For those that don't want to be actively verifying transactions, and so that not all private keys need to be facing the network, votes could be delegated to other addresses via some kind of nonstandard Bitcoin transaction.  In this way, voting power would accumulate with trusted delegates instead of miners.  New bitcoins and transaction fees could be randomly and periodically distributed to delgates, weighted by the number of votes they've accumulated, thereby incentivising diversity of the delegates and direct voters.

If the implementation could be done, it proved to maintain at least a similar level of privacy and trustworthiness, and it only minimally complicated the UX, I'm thinking that a proof of stake based fork could out-compete a proof of work one due to much lower transaction fees, since its network wouldn't need to support the cost of the miners' computing resources.  (Note that the vote delegation scheme has bandwith/storage overhead that would offset these savings by some amount which would hopefully be relatively small.)

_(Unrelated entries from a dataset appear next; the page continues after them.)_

(** ** Builtins of the Python runtime that are taken as given *)

(** [repr] of a value, [float] of a string and [str] of an exception
    are Python's own; nothing below depends on what they return. *)
Class Builtins := {
  py_repr : value -> string;
  float_of_str : string -> option float;
  exn_str : exn -> string
}.

Section Backend.
Context `{Builtins}.

(** [str(v)] *)
Definition py_str (v : value) : string :=
  match v with
  | VStr s => s
  | VOid o => oid_hex o
  | _ => py_repr v
  end.

(** [float(v)] *)
Definition py_float (v : value) : outcome float :=
  match v with
  | VFloat f => Return f
  | VInt z =>
      match PyFloat.of_int z with
      | Some f => Return f
      | None => Raise OverflowError
      end
  | VBool b => Return (if b then 1 else 0)%float
  | VStr s =>
      match float_of_str s with
      | Some f => Return f
      | None => Raise (ValueError s)
      end
  | _ => Raise (TypeError v)
  end.

(** [x * n] for a float [x] and an integer [n]: [n] is converted first. *)
Definition float_mul_int (x : float) (n : Z) : outcome float :=
  match PyFloat.of_int n with
  | Some y => Return (x * y)%float
  | None => Raise OverflowError
  end.

(** *** serialize_doc *)

Definition serialize_doc (doc : option dict) : option dict :=
  if negb (doc_truthy doc) then doc
  else
    match doc with
    | None => None
    | Some doc =>
        match doc !! "_id" with
        | Some oid => Some (<["id" := VStr (py_str oid)]> (delete "_id" doc))
        | None => Some doc
        end
    end.

(** *** POST /seed *)

Definition sample : list dict :=
  [ {[ "title" := VStr "Corrugated Boxes - Small";
       "description" := VStr "Durable small corrugated boxes for light shipments.";
       "price" := VFloat 12.99;
       "category" := VStr "Boxes";
       "image" := VStr "https://images.unsplash.com/photo-1585166276991-9a6f4018f3a0";
       "in_stock" := VBool true ]};
    {[ "title" := VStr "Bubble Wrap Roll";
       "description" := VStr "High-quality bubble wrap for fragile items.";
       "price" := VFloat 19.5;
       "category" := VStr "Protective";
       "image" := VStr "https://images.unsplash.com/photo-1585386959984-a4155223168f";
       "in_stock" := VBool true ]};
    {[ "title" := VStr "Packing Tape - Heavy Duty";
       "description" := VStr "Strong adhesive packing tape for secure sealing.";
       "price" := VFloat 4.75;
       "category" := VStr "Tape";
       "image" := VStr "https://images.unsplash.com/photo-1516637090014-cb1ab0d08fc7";
       "in_stock" := VBool true ]} ].
(** X5. Every slide can be reached with the next button: from an index i in
    range, [(j - i) mod N] clicks lead to any j in range; from the mount,
    j clicks lead to slide j. *)
Theorem every_slide_reachable st (j : nat) :
  inRange agents st ->
  (j < length agents)%nat ->
  currentSlide
    (fst (run props st
            (replicate (Z.to_nat ((Z.of_nat j - currentSlide st) mod N)) ClickNext)))
  = Z.of_nat j /\
  currentSlide (fst (run props initialState (replicate j ClickNext))) = Z.of_nat j.
Proof.
  intros Hr Hj. pose proof Hr as Hr'. unfold inRange in Hr'.
  assert (H0 : inRange agents initialState) by (unfold inRange; simpl; lia).
  rewrite !run_ClickNext. simpl fst. split.
  - destruct (handleNextSlide_iter agents
                (Z.to_nat ((Z.of_nat j - currentSlide st) mod N)) st Hr) as [_ ->].
    rewrite Z2Nat.id by (apply Z.mod_pos_bound; lia).
    rewrite Zplus_mod_idemp_r.
    replace (currentSlide st + (Z.of_nat j - currentSlide st)) with (Z.of_nat j) by lia.
    apply Z.mod_small; lia.
  - destruct (handleNextSlide_iter agents j initialState H0) as [_ ->].
    simpl. apply Z.mod_small; lia.
Qed.

(** The strip when the index names slide [i]: idle dots, the active bar at
    position [i], idle dots. *)
Lemma indicators_at st (i : nat) :
  currentSlide st = Z.of_nat i ->
  (i < length agents)%nat ->
  indicators (FeaturedSection props st)
  = replicate i indicatorIdle ++ indicatorActive
    :: replicate (length agents - S i) indicatorIdle.
Proof.
  intros Hi Hlt. apply list_eq; intros j.
  unfold FeaturedSection; simpl. rewrite list_lookup_imap, Hi.
  destruct (lt_eq_lt_dec j i) as [[Hji | ->] | Hij].
  - rewrite lookup_app_l by (rewrite length_replicate; lia).
    rewrite lookup_replicate_2 by lia.
    destruct (lookup_lt_is_Some_2 agents j ltac:(lia)) as [a ->]. simpl.
    destruct (Z.eqb_spec (Z.of_nat i) (Z.of_nat j)); [lia | reflexivity].
  - rewrite lookup_app_r by (rewrite length_replicate; lia).
    rewrite length_replicate, Nat.sub_diag. simpl.
    destruct (lookup_lt_is_Some_2 agents i Hlt) as [a ->]. simpl.
    rewrite Z.eqb_refl. reflexivity.
  - rewrite lookup_app_r by (rewrite length_replicate; lia).
    rewrite length_replicate.
    destruct (j - i)%nat as [| m] eqn:Hm; [lia |]. simpl.
    destruct (le_lt_dec (length agents) j) as [Hge | Hlt'].
    + rewrite (lookup_ge_None_2 agents j Hge). simpl.
      symmetry. apply lookup_replicate_None. lia.
    + destruct (lookup_lt_is_Some_2 agents j Hlt') as [a ->]. simpl.
      rewrite lookup_replicate_2 by lia.
      destruct (Z.eqb_spec (Z.of_nat i) (Z.of_nat j)); [lia | reflexivity].
Qed.
(** * Retrieval-request orchestrator of the Glacier re-freezer

    A shallow embedding of the Lambda handler that requests the retrieval
    of one inventory partition ([calculateNumberOfChunks], the [parseInt]
    coercion of the rows, the partition cursor, the Athena poll loop, the
    CSV result reader and the row loop of [handler]), followed by the
    properties its specification states.

    Asynchronous calls are functions from the state of the world to an
    outcome and a new state; the services (Glacier, DynamoDB, Athena, S3,
    the clock, the file-name parser) are inputs, gathered in [Env]. *)

From Stdlib Require Import ZArith Lia Bool String Ascii List.
From Stdlib Require Import DecimalString DecimalN Sorted.
From stdpp Require Import base gmap strings list fin_maps.

Open Scope string_scope.
Open Scope Z_scope.

(** ** JavaScript numbers

    Every number the handler manipulates is either the result of [parseInt]
    (an integer or [NaN]) or is computed from such values with [/],
    [Math.floor], [%], [++] and [+ 1].  The embedding keeps integers exact
    (the source's doubles are exact on them up to 2^53) and keeps [NaN]. *)

Inductive num : Type :=
| Num (z : Z)
| NaN.

#[global] Instance num_eq_dec : EqDecision num.
Proof. solve_decision. Defined.

(** [a <= b]: false as soon as one side is [NaN]. *)
Definition num_le (a b : num) : bool :=
  match a, b with
  | Num x, Num y => x <=? y
  | _, _ => false
  end.

(** [a + 1] and [a++]. *)
Definition num_succ (a : num) : num :=
  match a with
  | Num x => Num (x + 1)
  | NaN => NaN
  end.

(** [Math.floor(a / c)] for a non-zero integer constant [c] that is a power
    of two: the double division is exact, so the floor is that of the exact
    quotient. *)
Definition num_floor_div (a : num) (c : Z) : num :=
  match a with
  | Num x => Num (x / c)
  | NaN => NaN
  end.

Some other potential improvements this system could offer:
  • Possibly quicker, more definite confirmation of transactions, depending on how it can be implemented.
  • The "voting power" may be more trustworty, since it would accumulate in a bottom-up fashion via a network of trust, instead of in the somewhat arbitrary way it accumulates now.  (Note the potential problem of vote-buying here.)
  • It would remove the physical point of failure of bitcoin mining equipment, which can be confiscated or made illegal to run.
  • It could be used to provide stakeholders a means of making their voices heard (via the delegated voting system it establishes) when it comes to proposals for software updates and protocol changes.

Anyway, I just wanted to throw the idea out here to see if there are any obvious reasons why it couldn't be implemented, and to hopefully spark a discussion amongst those better qualified than me.

Cheers.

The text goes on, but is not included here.